When companies leave the market, the resulting reduction in competition and a shortage of stores shifts the pendulum the opposite way to the few remaining businesses that can increase prices and take advantage of a higher demand for these drugs. Meantime, US factories have not been improved to include enhanced quality systems, which results in shortages at domestic plants.
Medicine deficiencies have become moderately of a phenomenon over the past 15 years, tripling from 61 shortages in 2005 to 178 in 2010. This spike occurred in an analysis by the Obama administration, which concluded that the shortage problem is complex and stems from an economic, legal, regulatory, policy, and clinical decisions that are strongly interconnected.

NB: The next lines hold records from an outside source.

Lemma reclaim_loop cp keep H R Bf fuel : 0 <= keep -> forall st c,
  sound None st Bf H R -> live st cp -> st_caches st !! cp = Some c -> (length (ca_empty c) <= fuel)%nat ->
  exists st' c', slabReclaimEmptyLocked fuel cp keep st = Done st' /\ sound None st' Bf H R /\ step cp st st' /\
    st_caches st' !! cp = Some c' /\ ca_mag c' = ca_mag c /\ zlen (ca_empty c') <= keep.
Proof.
  intros Hk. induction fuel as [|fuel IH]; intros st c Hso Hl Ec Hf; cbn [slabReclaimEmptyLocked]; rewrite (get_cache_ok _ _ _ Ec); cbn [mbind res_bind];
    pose proof Hso as (K & _ & _); destruct (k_cache _ _ _ K cp Hl) as (c0 & E0 & Ci); rewrite Ec in E0; injection E0 as <-; rewrite (ci_empty _ _ _ _ Ci).
  { destruct (Z.leb_spec (zlen (ca_empty c)) keep); [|unfold zlen in *; lia]. exists st, c. split_and!; auto; reflexivity. }
  destruct (Z.leb_spec (zlen (ca_empty c)) keep) as [|Hgt]; [exists st, c; split_and!; auto; reflexivity|].
  destruct (ca_empty c) as [|va rest] eqn:Ee; [unfold zlen in Hgt; simpl in Hgt; lia|]. cbn [head need mbind res_bind]. cbv zeta.
  destruct (release_spec cp st Bf H R c va Hso Hl Ec) as (st1 & E1 & Hso1 & Hst1 & Ec1); [rewrite Ee; apply list_elem_of_here|]. cbv zeta in E1, Ec1.
  rewrite E1. cbn [mbind res_bind]. pose proof (ci_nodup _ _ _ _ Ci SLAB_LIST_EMPTY) as Hnd. simpl in Hnd.
  pose proof (zlen_remove (ca_empty c) va Hnd) as Hz. rewrite decide_True in Hz by (rewrite Ee; apply list_elem_of_here).
  destruct (IH st1 _ Hso1 (step_live _ _ _ _ Hst1 Hl) Ec1) as (st' & c' & E' & Hso' & Hst' & Ec' & Hm' & Hz').
  { simpl. rewrite Ee in Hz. unfold zlen in Hz. simpl length in *. rewrite Ee. lia. }
  exists st', c'. split_and!; auto. by etransitivity.
Qed.

Lemma reclaim_spec cp keep H R Bf st c : 0 <= keep ->
  sound None st Bf H R -> live st cp -> st_caches st !! cp = Some c ->
  exists st' c', slab_reclaim cp keep st = Done st' /\ sound None st' Bf H R /\ step cp st st' /\
    st_caches st' !! cp = Some c' /\ ca_mag c' = ca_mag c /\ zlen (ca_empty c') <= keep.
Proof. intros Hk Hso Hl Ec. unfold slab_reclaim. rewrite (get_cache_ok _ _ _ Ec). cbn [mbind res_bind]. by apply reclaim_loop. Qed.

(** ** Growing *)

(** A fresh slab, before it is on a list. *)
Definition fresh_slab cp c (va : Z) : Slab :=
  slabCarve (mkSlab SLAB_MAGIC cp (va +! ly_objOffset (ca_layout c)) (u16 (ly_objsPerSlab (ca_layout c))) 0 0 SLAB_LIST_NONE (u8 (ly_order (ca_layout c))) []).

Lemma fresh_slab_ok cp c va : fit c -> 0 <= va -> va + 4096 * 2 ^ ly_order (ca_layout c) < 2 ^ 64 ->
  let s := set_list SLAB_LIST_EMPTY (fresh_slab cp c va) in
  slab_ok c va s /\ want s = SLAB_LIST_EMPTY /\ sl_order s = ly_order (ca_layout c) /\ sl_freeCount s = sl_objCount s /\
  forall i, 0 <= i < sl_objCount s -> aget (sl_bufctl s) i <> Some SLAB_BUFCTL_BUSY.
Proof.
  intros F Hva Hend. pose proof (fit_bounds c F) as (B1 & B2 & B3 & B4 & B5 & B6 & B7). unfold sizeof_Slab in *.
  unfold fresh_slab. rewrite (u16_small (ly_objsPerSlab _)), (u8_small (ly_order _)), u64_small by (words; lia).
  set (s0 := mkSlab _ _ _ _ _ _ _ _ _). destruct (carve_spec s0) as [Hfl Hs]; [simpl; unfold SLAB_MAX_OBJECTS; lia|]. cbv zeta.
  assert (Hfl' : free_list (set_list SLAB_LIST_EMPTY (slabCarve s0)) (seqZ 0 (sl_objCount s0))) by (destruct Hfl as [X1 X2 X3 X4 X5 X6]; split; assumption).
  split; [split; simpl; auto; eauto|]. split; [|split; [reflexivity|split; [reflexivity|]]].
  - unfold want. simpl. destruct (Z.eqb_spec (ly_objsPerSlab (ca_layout c)) 0); [lia|]. by rewrite Z.eqb_refl.
  - eapply all_free; [exact Hfl'|reflexivity].
Qed.

Lemma for_slots_keep (f : SlabObjFn) stride s (Q : (Z -> Z) -> Prop) n : forall i mem,
  (forall j m, i <= j < i + Z.of_nat n -> Q m -> Q (f (slabSlot s stride j) m)) -> Q mem -> Q (for_slots n i s stride f mem).
Proof.
  induction n as [|n IH]; intros i mem Hf Hq; cbn [for_slots]; [exact Hq|]. apply IH; [intros; apply Hf; auto; lia|]. apply Hf; [lia|assumption].
Qed.

(** The bytes of a fresh slab after the fill and the constructors. *)
Definition fresh_bytes c s (mem : Z -> Z) : Z -> Z :=
  let n := Z.to_nat (sl_objCount s) in
  let mem := if KERNEL_DEBUG then for_slots n 0 s (ly_stride (ca_layout c)) (slabDebugCarveFill (ca_layout c) (bool_decide (is_Some (ca_ctor c))) (ca_objSize c)) mem else mem in
  match ca_ctor c with Some f => for_slots n 0 s (ly_stride (ca_layout c)) f mem | None => mem end.
(* ===== verification/SlabCaches.v ===== *)
(** * Caches of the slab allocator

    Creating and destroying caches, shrinking all of them, kmalloc's classes and
    slabInit, under the invariant of [SlabInv] and [SlabClient]. *)

From stdpp Require Import functions.
From S2P Require Import Prelude BootTypes SlabCore Slab SlabInv SlabClient.

Section Caches.
Context {P : Type} {PA : PageAllocator P} {PL : PageAllocatorLaws P} {MC : Machine} {ML : MachineLaws}.

Implicit Types (G : Z -> Z) (st : @SlabState P) (c : SlabCache) (R : list (Z * Z)) (H : Z -> list Z).

(** ** Slots *)

Lemma cache_ptr_inj i j : cache_ptr i = cache_ptr j -> i = j.
Proof. unfold cache_ptr, sizeof_SlabCache. lia. Qed.

Lemma live_at st i : 0 <= i < SLAB_MAX_CACHES -> live st (cache_ptr i) <-> aget (st_inUse st) i = Some true.
Proof.
  intros Hi. split; [|intros Hu; exists i; auto]. intros (j & _ & Hj & Hu). apply cache_ptr_inj in Hj. by subst j.
Qed.

(** A state whose slot [i] is written. *)
Definition with_slot (i : Z) (b : bool) c st : SlabState :=
  put_cache (cache_ptr i) c (with_inUse (<[Z.to_nat i := b]> (st_inUse st)) st).

Lemma live_slot st i b c q : 0 <= i < SLAB_MAX_CACHES -> zlen (st_inUse st) = SLAB_MAX_CACHES ->
  live (with_slot i b c st) q <-> if decide (q = cache_ptr i) then b = true else live st q.
Proof.
  intros Hi Hz. unfold live at 1. simpl. split.
  - intros (j & Hj & -> & Hu). rewrite aget_insert in Hu by lia. destruct (Z.eqb_spec j i) as [->|Hne].
    + rewrite decide_True by reflexivity. congruence.
    + rewrite decide_False by (intros ?%cache_ptr_inj; contradiction). exists j. auto.
  - intros Hq. case_decide as Hd.
    + exists i. rewrite aget_insert, Z.eqb_refl by lia. subst. auto.
    + destruct Hq as (j & Hj & -> & Hu). exists j. rewrite aget_insert by lia. destruct (Z.eqb_spec j i) as [->|]; [contradiction|]. auto.
Qed.

(** A cache as slabCacheCreate leaves it. *)
Record fresh_cache c : Prop := {
  fc_fit : fit c; fc_magic : ca_magic c = SLAB_CACHE_MAGIC;
  fc_lists : ca_partial c = [] /\ ca_full c = [] /\ ca_empty c = [];
  fc_counts : ca_slabCount c = 0 /\ ca_emptySlabCount c = 0;
  fc_mag : mag_ok (ca_mag c) /\ mg_count (ca_mag c) = 0
}.

Lemma fresh_cinv cp c M : fresh_cache c -> (forall va s, M !! va = Some s -> sl_cache s <> cp) -> cinv cp c M [].
Proof.
  intros [F Mg (Lp & Lf & Le) (N1 & N2) _] Hno. assert (Hnil : forall k, clist k c = []) by (intros []; simpl; auto). split; try assumption.
  - intros va s E Hc. by apply Hno in E.
  - intros k va. rewrite Hnil. split; [by intros ?%not_elem_of_nil|]. intros (s & E & Hc & _). by apply Hno in E.
  - intros k. rewrite Hnil. constructor.
  - by rewrite N1, Lp, Lf, Le.
  - by rewrite N2, Le.
  - constructor.
  - intros a. split; [by intros ?%not_elem_of_nil|]. intros (va & s & i & E & Hc & _). by apply Hno in E.
Qed.

(** A slot whose cache has neither slabs nor clients is rewritten. *)
Lemma rest_slot {G} st H R i b c : rest G st H R -> 0 <= i < SLAB_MAX_CACHES ->
  (forall va s, st_slabs st !! va = Some s -> sl_cache s <> cache_ptr i) -> H (cache_ptr i) = [] ->
  (forall j, aget (st_kmalloc st) j <> Some (cache_ptr i)) -> (b = true -> fresh_cache c) -> rest G (with_slot i b c st) H R.
Proof.
  intros [(K & Hh & Hb) M1 I1 N1 C1] Hi Hno HH Hk Hf. pose proof (k_slots _ _ _ K) as Hz. set (st' := with_slot i b c st).
  assert (Hlive : forall q, live st' q <-> if decide (q = cache_ptr i) then b = true else live st q) by (intros q; by apply live_slot).
  assert (Hoth : forall q, q <> cache_ptr i -> st_caches st' !! q = st_caches st !! q) by (intros q Hq; by apply lookup_insert_ne).
  assert (Hown : forall va s, st_slabs st !! va = Some s -> live st' (sl_cache s)).
  { intros va s E. apply Hlive. rewrite decide_False by (by apply (Hno va)). by apply (k_owned _ _ _ K va). }
  split; [split; [|split]| | |exact N1|].
  - split; try apply K; [simpl; by rewrite zlen_insert| | |exact Hown].
    + intros j Hj. destruct (decide (cache_ptr j = cache_ptr i)) as [->|Hne]; [eexists; apply lookup_insert_eq|rewrite Hoth by assumption; by apply K].
    + intros q Hq. apply Hlive in Hq. case_decide as Hd.
      * subst q. exists c. split; [apply lookup_insert_eq|]. specialize (Hf Hq). rewrite (taken_cache st' _ _ c) by apply lookup_insert_eq.
        unfold active. rewrite (proj2 (fc_mag _ Hf)), HH. by apply fresh_cinv.
      * destruct (k_cache _ _ _ K q Hq) as (c0 & E0 & Ci). exists c0. rewrite Hoth by assumption. split; [exact E0|].
        unfold taken, active_of, mag_of in *. by rewrite Hoth.
  - exact Hh.
  - intros va s c0 j E Ec Hj. rewrite Hoth in Ec by (by apply (Hno va)). by apply (Hb va s c0 j).
  - intros q m Hq Hm. apply Hlive in Hq. case_decide as Hd.
    + subst q. unfold mag_of in Hm. simpl in Hm. rewrite lookup_insert_eq in Hm. injection Hm as <-. by apply Hf.
    + apply (M1 q m Hq). unfold mag_of in *. by rewrite Hoth in Hm.
  - intros q Hq. destruct (decide (q = cache_ptr i)) as [->|Hne]; [exact HH|]. apply I1. intros Hl. apply Hq, Hlive. by rewrite decide_False.
  - intros j q Hj Hnz. destruct (C1 j q Hj Hnz) as (c0 & X1 & X2 & X3 & X4). assert (Hne : q <> cache_ptr i) by (intros ->; by apply (Hk j)).
    exists c0. rewrite Hoth by assumption. split; [exact Hj|]. split; [|auto]. apply Hlive. by rewrite decide_False.
Qed.
(** A second kfree of the same object, a pointer into it, a pointer to no object, slabFree to another cache. *)
Lemma sample_reports :
  (k ← sample_after (sample_calls ++ [Kfree first128]); reported (kfree first128 (cl_st k))) = Some (SLAB_BUG_DOUBLE_FREE, first128) /\
  (k ← sample_after sample_calls; reported (kfree (first128 + 8) (cl_st k))) = Some (SLAB_BUG_MISALIGNED, first128 + 8) /\
  (k ← sample_after sample_calls; reported (kfree 4096 (cl_st k))) = Some (SLAB_BUG_BAD_POINTER, 4096) /\
  (k ← sample_after sample_calls; reported (slabFree (cache_ptr 5) first128 (cl_st k))) = Some (SLAB_BUG_WRONG_CACHE, first128).
Proof. vm_compute. auto. Qed.

Lemma sample_after_app rs r k k' : sample_after rs = Some k -> serve r k = Done k' -> sample_after (rs ++ [r]) = Some k'.
Proof.
  unfold sample_after. destruct (slabInit (slab_boot sample_pmm)) as [st| |]; cbn [done mbind option_bind]; try discriminate.
  generalize (start st). induction rs as [|q rs IH]; intros j; cbn [serve_all app].
  - intros [= <-] ->. reflexivity.
  - destruct (serve q j) as [j'| |]; cbn [mbind res_bind done]; try discriminate. apply IH.
Qed.

Lemma computed {B} (f : @client Pmm -> B) rs k v : sample_after rs = Some k -> f <$> sample_after rs = Some v -> f k = v.
Proof. intros ->. cbn [fmap option_fmap option_map]. congruence. Qed.

(** What is held, from what is computed. *)
Definition facts (k : @client Pmm) : list Z * option Z * option Z * option bool :=
  (cl_held k cache128, ca_objSize <$> st_caches (cl_st k) !! cache128, ca_flags <$> st_caches (cl_st k) !! cache128, aget (st_inUse (cl_st k)) 4).

Lemma facts_held k : facts k = ([first128], Some 128, Some 3, Some true) ->
  exists c, held (cl_st k) (cl_held k) cache128 c first128 /\ ca_objSize c = 128 /\ ca_flags c = 3.
Proof.
  unfold facts. destruct (st_caches (cl_st k) !! cache128) as [c|] eqn:Ec; cbn [fmap option_fmap option_map]; intros Hf; [|discriminate]. injection Hf as Hh Hs Hfl Hu. exists c. split; [|auto].
  split; [rewrite Hh; apply list_elem_of_here|]. split; [|exact Ec]. apply live_at; [unfold SLAB_MAX_CACHES; lia|exact Hu].
Qed.

Lemma sample_facts rs k : sample_after rs = Some k -> facts <$> sample_after rs = Some ([first128], Some 128, Some 3, Some true) ->
  exists c, held (cl_st k) (cl_held k) cache128 c first128 /\ ca_objSize c = 128 /\ ca_flags c = 3.
Proof. intros Ha Hf. apply facts_held. by apply (computed facts rs). Qed.

Definition sample_full : list call := sample_calls ++ [Kfree first128].
(** A pipeline configuration whose pipeline is registered gets a row of
    the project, or finds one. *)
Lemma import_pipeline_configs_live configs_data project s cfg i :
  cfg ∈ configs_data → pc_pipeline_id cfg = Some (Some i) →
  registered s Pipeline i →
  wp (import_pipeline_configs configs_data project)
     (λ _ s', ∃ r, r ∈ tables s' ProjectPipelineConfig
                   ∧ col r "project" = VInt (pk project)
                   ∧ col r "pipeline_id" = fk (id_maps s Pipeline !! i)) s.
Proof.
  intros Hcfg Hpl Hreg. unfold import_pipeline_configs.
  apply wp_for_each_prefix with
    (I := λ pre s', id_maps s' Pipeline = id_maps s Pipeline
                    ∧ (cfg ∈ pre → ∃ r, r ∈ tables s' ProjectPipelineConfig
                                        ∧ col r "project" = VInt (pk project)
                                        ∧ col r "pipeline_id" = fk (id_maps s Pipeline !! i))).
  - split; [done|]. intros H. by apply elem_of_nil in H.
  - intros pre x s1 Hx [Hmap Hpre]. wp_steps; (split; [by simpl_state|]).
    + intros Hin. apply elem_of_app in Hin as [Hin|Hin]; [by apply Hpre|].
      apply list_elem_of_singleton in Hin as ->. exfalso.
      assert (a = Some i) as -> by congruence.
      apply truthy_registered in Hreg. cbn in Hreg, Heqb. rewrite Hmap in Heqb.
      rewrite Hreg in Heqb. done.
    + intros Hin. simpl_state. apply elem_of_app in Hin as [Hin|Hin]; [by apply Hpre|].
      apply list_elem_of_singleton in Hin as ->.
      assert (a = Some i) as -> by congruence. cbn in Heqo. rewrite Hmap in Heqo.
      apply head_filter_Some in Heqo as [Hr Hp]. apply andb_prop in Hp as [Hp1 Hp2].
      apply col_is_true in Hp1, Hp2. eauto.
    + intros Hin. simpl_state. apply elem_of_app in Hin as [Hin|Hin].
      * destruct (Hpre Hin) as (r & Hr & ?). exists r. split; [|done].
        apply elem_of_app. by left.
      * apply list_elem_of_singleton in Hin as ->.
        assert (a = Some i) as -> by congruence. cbn. rewrite Hmap.
        eexists. split; [apply elem_of_app; right; left | done].
  - intros s' [_ H]. by apply H.
Qed.

Lemma has_key_create s k k' kwargs key :
  has_key s k key → has_key (perform (Create k' kwargs) s) k key.
Proof.
  intros (r & Hr & Hk). exists r. split; [|done]. cbn.
  destruct (decide (k' = k)) as [->|]; [|by rewrite fn_lookup_insert_ne].
  rewrite fn_lookup_insert. apply elem_of_app. by left.
Qed.

Lemma has_key_created s k kwargs :
  has_key (perform (Create k kwargs) s) k (natural_key k (Row (seq s k) kwargs)).
Proof.
  eexists. split; [|done]. cbn. rewrite fn_lookup_insert. apply elem_of_app. right. left.
Qed.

Medications Changed by Shortages
More than 200 drugs have been listed on the FDA (Food and Drug Administration) and the American Society of Health-System Pharmacists’ drug shortage lists. Among these are sterile injectable drugs and critical drugs, such as those used in oncology.
Besides, many life-saving products usually used in surgeries and hospital crisis rooms, such as anesthesia medications, antibiotics, pain management medications, nutrition and electrolyte products, and chemotherapy agents, have all endured shortages. Even the sterile saline solution used to administer medications intravenously has been in short supply.
The most challenging medicine shortages are:
- pain treatment injectables
- saline (as intravenous therapy [IV], rehydrating patients, and wound cleaning)
- sodium bicarbonate for oral or parenteral (injection) therapy
- sterile water (for IV use)
- epinephrine (for acute anaphylactic reactions)
- dextrose (for calories and water for nutrition and hydration)
Price Gouging as a Result
An unfortunate result of drug shortages is that some drug wholesalers capitalized on the supply-and-demand perspective and raised prices for their goods to take account of the situation. One part of this was when a leukemia drug with a typical per vial contract price of about $12 was being sold for $990. Another shortage-related development occurred when a high blood pressure medicine regularly priced at $26 was being sold at $1200.
There are many causes and workable solutions to this summons. Addressing this significant public health problem requires the urgent attention of the pharma industry, other stakeholders, and government officials.
The Obama government request resulted in an executive order directed at the FDA and Department of Justice to reduce drug shortages, protect consumers, and prevent price gouging. Among the suggestions made were for early warning of potential drug shortages to help the FDA work with companies, hospitals, physicians, and patients to prevent or mitigate deficiencies before a crisis happens.
Nowadays, federal law needs drug companies to inform the FDA when the production of critical medicine is being stopped. The president’s order also requested the FDA to broaden its reporting of potential shortages of certain medical drugs. Additionally, the administrative law requires the FDA to expand its efforts to expedite the review of new manufacturing sites, drug suppliers, and manufacturing changes to prevent shortages.